Goal of the exercise: Go over the entries below line by line, copying each one that contains the word "newID".

Records from a collection:
(** X4.  A successful [updateCategoryID] moves a category and its members
    together, in the transaction only: with a new identifier different
    from the old one, no category and no [category_id] carries the old
    identifier any more; a member that referred to a category still refers
    to it; an old identifier that occurs in neither column changes
    nothing; and the names, the other columns of [category_blocks], the
    table [blocks], the settings and the committed database are as
    before. *)
Theorem updateCategoryID_moves_category_with_members
    (E : Env) (oldID newID : string) (w w' : World) (u : unit) (t : list Event) :
  updateCategoryID E oldID newID w = (Ok u, w', t) →
  (newID ≠ oldID →
   (oldID ∉ cat_id <$> categories (tx w')) ∧
   (oldID ∉ cb_category_id <$> category_blocks (tx w'))) ∧
  (∀ i j r c,
     category_blocks (tx w) !! i = Some r → categories (tx w) !! j = Some c →
     cb_category_id r = cat_id c →
     ∃ r' c', category_blocks (tx w') !! i = Some r' ∧ categories (tx w') !! j = Some c' ∧
              cb_category_id r' = cat_id c') ∧
  (oldID ∉ cat_id <$> categories (tx w) →
   oldID ∉ cb_category_id <$> category_blocks (tx w) → tx w' = tx w) ∧
  (blocks (tx w') = blocks (tx w) ∧
   system_settings (tx w') = system_settings (tx w) ∧
   cat_name <$> categories (tx w') = cat_name <$> categories (tx w) ∧
   cb_id <$> category_blocks (tx w') = cb_id <$> category_blocks (tx w) ∧
   cb_block_id <$> category_blocks (tx w') = cb_block_id <$> category_blocks (tx w)) ∧
  db w' = db w ∧ idc w' = idc w.
Proof.
  intros (Htx & Hdb & Hidc)%updateCategoryID_Ok. rewrite Htx.
  split_and!; try done; try apply categoryStep_columns.
  - apply categoryStep_old_gone.
  - intros i j r c. apply categoryStep_reference.
  - apply categoryStep_absent.
Qed.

Solution to this exercise:
    (E : Env) (oldID newID : string) (w w' : World) (u : unit) (t : list Event) :
  updateCategoryID E oldID newID w = (Ok u, w', t) →
  (newID ≠ oldID →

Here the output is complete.